(* ===== verification/LruState.v ===== *)
(** * The LRU cache: data and memory

    The data of [cache/lru_cache.h]: [LRUHandle], [LRUHandleTable] and
    [LRUCacheShard], and the memory they live in. Handles are heap cells that
    point to each other with [next_hash], [next] and [prev]; a pointer is an
    optional location. A computation on the cache is a function of the memory, the
    shard and the calls made so far, and yields nothing when the code would
    dereference a null or dangling pointer, free a handle twice, index an array
    out of bounds, or when a loop runs out of fuel. *)

From S2P Require Import Prelude.
From S2P Require Import Status.
From S2P Require Import Slice.
From S2P Require Import Double.

(** ** Handles *)

Abbreviation loc := positive (only parsing).
Abbreviation ptr := (option positive).

(** [void *], [Cache::ObjectPtr]. *)
Abbreviation ObjectPtr := Z (only parsing).

Inductive Priority : Set := HIGH | LOW | BOTTOM.

Inductive CacheMetadataChargePolicy : Set :=
| kDontChargeCacheMetadata | kFullChargeCacheMetadata.

#[global] Instance CacheMetadataChargePolicy_eq_dec : EqDecision CacheMetadataChargePolicy.
Proof. solve_decision. Defined.

#[global] Instance Priority_eq_dec : EqDecision Priority.
Proof. solve_decision. Defined.

(** The callbacks of a helper are function pointers; null is [None]. *)
Record CacheItemHelper : Set := mkCacheItemHelper {
  del_cb : option Z;
  size_cb : option Z;
  saveto_cb : option Z;
  create_cb : option Z;
  role : Z;
}.

(** [key_data] and [key_length] together are the key. *)
Record LRUHandle : Set := mkLRUHandle {
  value : ObjectPtr;
  helper : CacheItemHelper;
  next_hash : ptr;
  next : ptr;
  prev : ptr;
  total_charge : Z;
  key : Slice;
  hash : Z;
  refs : Z;
  m_flags : Z;
  im_flags : Z;
}.

Definition set_next_hash (p : ptr) (e : LRUHandle) : LRUHandle :=
  mkLRUHandle (value e) (helper e) p (next e) (prev e) (total_charge e) (key e)
    (hash e) (refs e) (m_flags e) (im_flags e).
Definition set_next (p : ptr) (e : LRUHandle) : LRUHandle :=
  mkLRUHandle (value e) (helper e) (next_hash e) p (prev e) (total_charge e) (key e)
    (hash e) (refs e) (m_flags e) (im_flags e).
Definition set_prev (p : ptr) (e : LRUHandle) : LRUHandle :=
  mkLRUHandle (value e) (helper e) (next_hash e) (next e) p (total_charge e) (key e)
    (hash e) (refs e) (m_flags e) (im_flags e).
Definition set_total_charge (c : Z) (e : LRUHandle) : LRUHandle :=
  mkLRUHandle (value e) (helper e) (next_hash e) (next e) (prev e) c (key e)
    (hash e) (refs e) (m_flags e) (im_flags e).
Definition set_refs (r : Z) (e : LRUHandle) : LRUHandle :=
  mkLRUHandle (value e) (helper e) (next_hash e) (next e) (prev e) (total_charge e)
    (key e) (hash e) r (m_flags e) (im_flags e).
Definition set_m_flags (f : Z) (e : LRUHandle) : LRUHandle :=
  mkLRUHandle (value e) (helper e) (next_hash e) (next e) (prev e) (total_charge e)
    (key e) (hash e) (refs e) f (im_flags e).
Definition set_im_flags (f : Z) (e : LRUHandle) : LRUHandle :=
  mkLRUHandle (value e) (helper e) (next_hash e) (next e) (prev e) (total_charge e)
    (key e) (hash e) (refs e) (m_flags e) f.

Definition M_IN_CACHE : Z := 1.
Definition M_HAS_HIT : Z := 2.
Definition M_IN_HIGH_PRI_POOL : Z := 4.
Definition M_IN_LOW_PRI_POOL : Z := 8.

Definition IM_IS_HIGH_PRI : Z := 1.
Definition IM_IS_LOW_PRI : Z := 2.
Definition IM_IS_STANDALONE : Z := 4.

(** A flag of a flag byte; setting and clearing it. *)
Definition has_flag (fs f : Z) : bool := negb (Z.land fs f =? 0).
Definition put_flag (b : bool) (f fs : Z) : Z :=
  if b then Z.lor fs f else Z.land fs (Z.lnot f).

Definition Ref (e : LRUHandle) : LRUHandle := set_refs (u32 (refs e + 1)) e.

Definition Unref (e : LRUHandle) : bool * LRUHandle :=
  let e := set_refs (u32 (refs e - 1)) e in
  (refs e =? 0, e).

Definition HasRefs (e : LRUHandle) : bool := refs e >? 0.

Definition InCache (e : LRUHandle) : bool := has_flag (m_flags e) M_IN_CACHE.
Definition IsHighPri (e : LRUHandle) : bool := has_flag (im_flags e) IM_IS_HIGH_PRI.
Definition InHighPriPool (e : LRUHandle) : bool :=
  has_flag (m_flags e) M_IN_HIGH_PRI_POOL.
Definition IsLowPri (e : LRUHandle) : bool := has_flag (im_flags e) IM_IS_LOW_PRI.
Definition InLowPriPool (e : LRUHandle) : bool :=
  has_flag (m_flags e) M_IN_LOW_PRI_POOL.
Definition HasHit (e : LRUHandle) : bool := has_flag (m_flags e) M_HAS_HIT.
Definition IsStandalone (e : LRUHandle) : bool :=
  has_flag (im_flags e) IM_IS_STANDALONE.

Definition SetInCache (b : bool) (e : LRUHandle) : LRUHandle :=
  set_m_flags (put_flag b M_IN_CACHE (m_flags e)) e.

Definition SetPriority (p : Priority) (e : LRUHandle) : LRUHandle :=
  match p with
  | HIGH => set_im_flags (put_flag false IM_IS_LOW_PRI
                            (put_flag true IM_IS_HIGH_PRI (im_flags e))) e
  | LOW => set_im_flags (put_flag true IM_IS_LOW_PRI
                           (put_flag false IM_IS_HIGH_PRI (im_flags e))) e
  | BOTTOM => set_im_flags (put_flag false IM_IS_LOW_PRI
                              (put_flag false IM_IS_HIGH_PRI (im_flags e))) e
  end.

Definition SetInHighPriPool (b : bool) (e : LRUHandle) : LRUHandle :=
  set_m_flags (put_flag b M_IN_HIGH_PRI_POOL (m_flags e)) e.

Definition SetInLowPriPool (b : bool) (e : LRUHandle) : LRUHandle :=
  set_m_flags (put_flag b M_IN_LOW_PRI_POOL (m_flags e)) e.

Definition SetHit (e : LRUHandle) : LRUHandle :=
  set_m_flags (put_flag true M_HAS_HIT (m_flags e)) e.

Definition SetIsStandalone (b : bool) (e : LRUHandle) : LRUHandle :=
  set_im_flags (put_flag b IM_IS_STANDALONE (im_flags e)) e.

(** [sizeof(LRUHandle)] on a 64-bit platform. *)
Definition sizeof_LRUHandle : Z := 72.

(** ** Table and shard *)

(** [list_] is the array of buckets. *)
Record LRUHandleTable : Set := mkLRUHandleTable {
  length_bits_ : Z;
  list_ : list ptr;
  elems_ : Z;
  max_length_bits_ : Z;
}.

Record LRUCacheShard : Set := mkLRUCacheShard {
  metadata_charge_policy_ : CacheMetadataChargePolicy;
  capacity_ : Z;
  high_pri_pool_usage_ : Z;
  low_pri_pool_usage_ : Z;
  strict_capacity_limit_ : bool;
  high_pri_pool_ratio_ : double;
  high_pri_pool_capacity_ : double;
  low_pri_pool_ratio_ : double;
  low_pri_pool_capacity_ : double;
  lru_low_pri_ : ptr;
  lru_bottom_pri_ : ptr;
  table_ : LRUHandleTable;
  usage_ : Z;
  lru_usage_ : Z;
}.

(** The dummy head [lru_], a member of the shard, is the cell at this location. *)
Definition lru_ : loc := 1%positive.

Definition set_capacity c s := mkLRUCacheShard (metadata_charge_policy_ s) c
  (high_pri_pool_usage_ s) (low_pri_pool_usage_ s) (strict_capacity_limit_ s)
  (high_pri_pool_ratio_ s) (high_pri_pool_capacity_ s) (low_pri_pool_ratio_ s)
  (low_pri_pool_capacity_ s) (lru_low_pri_ s) (lru_bottom_pri_ s) (table_ s) (usage_ s)
  (lru_usage_ s).
Definition set_pool_usage hi lo s := mkLRUCacheShard (metadata_charge_policy_ s)
  (capacity_ s) hi lo (strict_capacity_limit_ s) (high_pri_pool_ratio_ s)
  (high_pri_pool_capacity_ s) (low_pri_pool_ratio_ s) (low_pri_pool_capacity_ s)
  (lru_low_pri_ s) (lru_bottom_pri_ s) (table_ s) (usage_ s) (lru_usage_ s).
Definition set_strict b s := mkLRUCacheShard (metadata_charge_policy_ s) (capacity_ s)
  (high_pri_pool_usage_ s) (low_pri_pool_usage_ s) b (high_pri_pool_ratio_ s)
  (high_pri_pool_capacity_ s) (low_pri_pool_ratio_ s) (low_pri_pool_capacity_ s)
  (lru_low_pri_ s) (lru_bottom_pri_ s) (table_ s) (usage_ s) (lru_usage_ s).
Definition set_high_pool r c s := mkLRUCacheShard (metadata_charge_policy_ s)
  (capacity_ s) (high_pri_pool_usage_ s) (low_pri_pool_usage_ s)
  (strict_capacity_limit_ s) r c (low_pri_pool_ratio_ s) (low_pri_pool_capacity_ s)
  (lru_low_pri_ s) (lru_bottom_pri_ s) (table_ s) (usage_ s) (lru_usage_ s).
Definition set_low_pool r c s := mkLRUCacheShard (metadata_charge_policy_ s)
  (capacity_ s) (high_pri_pool_usage_ s) (low_pri_pool_usage_ s)
  (strict_capacity_limit_ s) (high_pri_pool_ratio_ s) (high_pri_pool_capacity_ s) r c
  (lru_low_pri_ s) (lru_bottom_pri_ s) (table_ s) (usage_ s) (lru_usage_ s).
Definition set_lru_low_pri p s := mkLRUCacheShard (metadata_charge_policy_ s)
  (capacity_ s) (high_pri_pool_usage_ s) (low_pri_pool_usage_ s)
  (strict_capacity_limit_ s) (high_pri_pool_ratio_ s) (high_pri_pool_capacity_ s)
  (low_pri_pool_ratio_ s) (low_pri_pool_capacity_ s) p (lru_bottom_pri_ s) (table_ s)
  (usage_ s) (lru_usage_ s).
Definition set_lru_bottom_pri p s := mkLRUCacheShard (metadata_charge_policy_ s)
  (capacity_ s) (high_pri_pool_usage_ s) (low_pri_pool_usage_ s)
  (strict_capacity_limit_ s) (high_pri_pool_ratio_ s) (high_pri_pool_capacity_ s)
  (low_pri_pool_ratio_ s) (low_pri_pool_capacity_ s) (lru_low_pri_ s) p (table_ s)
  (usage_ s) (lru_usage_ s).
Definition set_table t s := mkLRUCacheShard (metadata_charge_policy_ s) (capacity_ s)
  (high_pri_pool_usage_ s) (low_pri_pool_usage_ s) (strict_capacity_limit_ s)
  (high_pri_pool_ratio_ s) (high_pri_pool_capacity_ s) (low_pri_pool_ratio_ s)
  (low_pri_pool_capacity_ s) (lru_low_pri_ s) (lru_bottom_pri_ s) t (usage_ s)
  (lru_usage_ s).
Definition set_usage u s := mkLRUCacheShard (metadata_charge_policy_ s) (capacity_ s)
  (high_pri_pool_usage_ s) (low_pri_pool_usage_ s) (strict_capacity_limit_ s)
  (high_pri_pool_ratio_ s) (high_pri_pool_capacity_ s) (low_pri_pool_ratio_ s)
  (low_pri_pool_capacity_ s) (lru_low_pri_ s) (lru_bottom_pri_ s) (table_ s) u
  (lru_usage_ s).
Definition set_lru_usage u s := mkLRUCacheShard (metadata_charge_policy_ s) (capacity_ s)
  (high_pri_pool_usage_ s) (low_pri_pool_usage_ s) (strict_capacity_limit_ s)
  (high_pri_pool_ratio_ s) (high_pri_pool_capacity_ s) (low_pri_pool_ratio_ s)
  (low_pri_pool_capacity_ s) (lru_low_pri_ s) (lru_bottom_pri_ s) (table_ s) (usage_ s) u.

(** ** Memory, calls made, and computations *)

(** Calls the cache makes to code of its users: the deleter of an object, and the
    eviction callback with its answer. *)
Inductive Event : Set :=
| EvDelete (del : Z) (obj : ObjectPtr)
| EvEvict (k : Slice) (obj : ObjectPtr) (was_hit took : bool).

Record World : Set := mkWorld {
  heap : gmap loc LRUHandle;
  shard : LRUCacheShard;
  trace : list Event;
}.

Definition set_heap h w := mkWorld h (shard w) (trace w).
Definition set_shard s w := mkWorld (heap w) s (trace w).
Definition add_event ev w := mkWorld (heap w) (shard w) (trace w ++ [ev]).

Definition M (A : Type) : Type := World -> option (A * World).

#[global] Instance M_ret : MRet M := fun A a w => Some (a, w).
#[global] Instance M_bind : MBind M := fun A B k m w =>
  match m w with Some (a, w') => k a w' | None => None end.

Definition undefined {A} : M A := fun _ => None.

(** Read and update of the cell a pointer points to. *)
Definition load (p : ptr) : M LRUHandle := fun w =>
  match p with
  | None => None
  | Some l => match heap w !! l with Some e => Some (e, w) | None => None end
  end.

Definition update (p : ptr) (f : LRUHandle -> LRUHandle) : M unit := fun w =>
  match p with
  | None => None
  | Some l => match heap w !! l with
              | Some e => Some ((), set_heap (<[l := f e]> (heap w)) w)
              | None => None
              end
  end.

Definition malloc (e : LRUHandle) : M loc := fun w =>
  let l := fresh (dom (heap w)) in
  Some (l, set_heap (<[l := e]> (heap w)) w).

Definition free (p : ptr) : M unit := fun w =>
  match p with
  | None => Some ((), w)
  | Some l => match heap w !! l with
              | Some _ => Some ((), set_heap (delete l (heap w)) w)
              | None => None
              end
  end.

Definition emit (ev : Event) : M unit := fun w => Some ((), add_event ev w).

Definition get : M LRUCacheShard := fun w => Some (shard w, w).
Definition put (f : LRUCacheShard -> LRUCacheShard) : M unit := fun w =>
  Some ((), set_shard (f (shard w)) w).
Definition heap_size : M nat := fun w => Some (base.size (heap w), w).

(** What the platform and the owner of the cache supply: the size the allocator
    reports for a block it was asked for, where [XIAODB_MALLOC_USABLE_SIZE] is
    defined, and the eviction callback, whose answer may depend on all calls made
    before. *)
Record CacheEnv : Type := mkCacheEnv {
  malloc_usable_size : option (Z -> Z);
  eviction_callback_ : option (list Event -> Slice -> ObjectPtr -> bool -> bool);
}.

(** ** Total correctness

    [wp m Q w]: run from [w], the computation [m] does nothing undefined and ends
    with a result and a world that satisfy [Q]. *)

Definition wp {A} (m : M A) (Q : A -> World -> Prop) (w : World) : Prop :=
  match m w with Some (a, w') => Q a w' | None => False end.

Lemma wp_bind {A B} (m : M A) (k : A -> M B) Q w :
  wp m (fun a => wp (k a) Q) w -> wp (x ← m; k x) Q w.
Proof. unfold wp, mbind, M_bind. by destruct (m w) as [[a w']|]. Qed.

Lemma wp_ret {A} (a : A) (Q : A -> World -> Prop) w : Q a w -> wp (mret a) Q w.
Proof. done. Qed.

Lemma wp_mono {A} (m : M A) (P Q : A -> World -> Prop) w :
  wp m P w -> (forall a w', P a w' -> Q a w') -> wp m Q w.
Proof. unfold wp. destruct (m w) as [[a w']|]; auto. Qed.

Lemma wp_load l e (Q : LRUHandle -> World -> Prop) w :
  heap w !! l = Some e -> Q e w -> wp (load (Some l)) Q w.
Proof. intros H ?. unfold wp, load. by rewrite H. Qed.

Lemma wp_update l e f (Q : unit -> World -> Prop) w :
  heap w !! l = Some e -> Q () (set_heap (<[l := f e]> (heap w)) w) ->
  wp (update (Some l) f) Q w.
Proof. intros H ?. unfold wp, update. by rewrite H. Qed.

Lemma wp_free l e (Q : unit -> World -> Prop) w :
  heap w !! l = Some e -> Q () (set_heap (delete l (heap w)) w) ->
  wp (free (Some l)) Q w.
Proof. intros H ?. unfold wp, free. by rewrite H. Qed.

Lemma wp_malloc e (Q : loc -> World -> Prop) w :
  (forall l, heap w !! l = None -> Q l (set_heap (<[l := e]> (heap w)) w)) ->
  wp (malloc e) Q w.
Proof.
  intros H. unfold wp, malloc. apply H. apply not_elem_of_dom, is_fresh.
Qed.

Lemma wp_get (Q : LRUCacheShard -> World -> Prop) w : Q (shard w) w -> wp get Q w.
Proof. done. Qed.

Lemma wp_put f (Q : unit -> World -> Prop) w :
  Q () (set_shard (f (shard w)) w) -> wp (put f) Q w.
Proof. done. Qed.

Lemma wp_heap_size (Q : nat -> World -> Prop) w :
  Q (base.size (heap w)) w -> wp heap_size Q w.
Proof. done. Qed.

Lemma wp_Some {A} (m : M A) Q w :
  wp m Q w -> exists a w', m w = Some (a, w') /\ Q a w'.
Proof. unfold wp. destruct (m w) as [[a w']|]; naive_solver. Qed.

Lemma wp_of_Some {A} (m : M A) (Q : A -> World -> Prop) a w w' :
  m w = Some (a, w') -> Q a w' -> wp m Q w.
Proof. unfold wp. by intros ->. Qed.

(** One step of a computation whose memory accesses are known to succeed. *)
Ltac wstep :=
  lazymatch goal with
  | |- wp (mbind _ _) _ _ => apply wp_bind
  | |- wp (mret _) _ _ => apply wp_ret
  | |- wp get _ _ => apply wp_get
  | |- wp (put _) _ _ => apply wp_put
  | |- wp heap_size _ _ => apply wp_heap_size
  | |- wp (load (Some _)) _ _ => eapply wp_load; [by simplify_map_eq|]
  | |- wp (update (Some _) _) _ _ => eapply wp_update; [by simplify_map_eq|]
  | |- wp (free (Some _)) _ _ => eapply wp_free; [by simplify_map_eq|]
  end; cbn [heap shard trace set_heap set_shard add_event].

Ltac wsteps := repeat wstep.

(** Handles in a list without repetition are fewer than the cells of the heap. *)
Lemma NoDup_length_heap (h : gmap loc LRUHandle) (xs : list loc) :
  NoDup xs -> (forall x, x ∈ xs -> is_Some (h !! x)) ->
  (length xs <= base.size h)%nat.
Proof.
  intros Hnd Hin. rewrite <- size_dom, <- (size_list_to_set (C := gset loc) xs) by done.
  apply subseteq_size. intros x Hx%elem_of_list_to_set. by apply elem_of_dom, Hin.
Qed.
____
■ **TASK DETAILS**
Could you set down, word for word, only the lines above from the line with "(key e) (hash e) (refs e) f (im_flags e)." to the line with "(** A flag of", including both?

■ **EXERCISE SOLUTION**
    (key e) (hash e) (refs e) f (im_flags e).
Definition set_im_flags (f : Z) (e : LRUHandle) : LRUHandle :=
  mkLRUHandle (value e) (helper e) (next_hash e) (next e) (prev e) (total_charge e)
    (key e) (hash e) (refs e) (m_flags e) f.

Definition M_IN_CACHE : Z := 1.
Definition M_HAS_HIT : Z := 2.
Definition M_IN_HIGH_PRI_POOL : Z := 4.
Definition M_IN_LOW_PRI_POOL : Z := 8.

Definition IM_IS_HIGH_PRI : Z := 1.
Definition IM_IS_LOW_PRI : Z := 2.
Definition IM_IS_STANDALONE : Z := 4.

(** A flag of a flag byte; setting and clearing it. *)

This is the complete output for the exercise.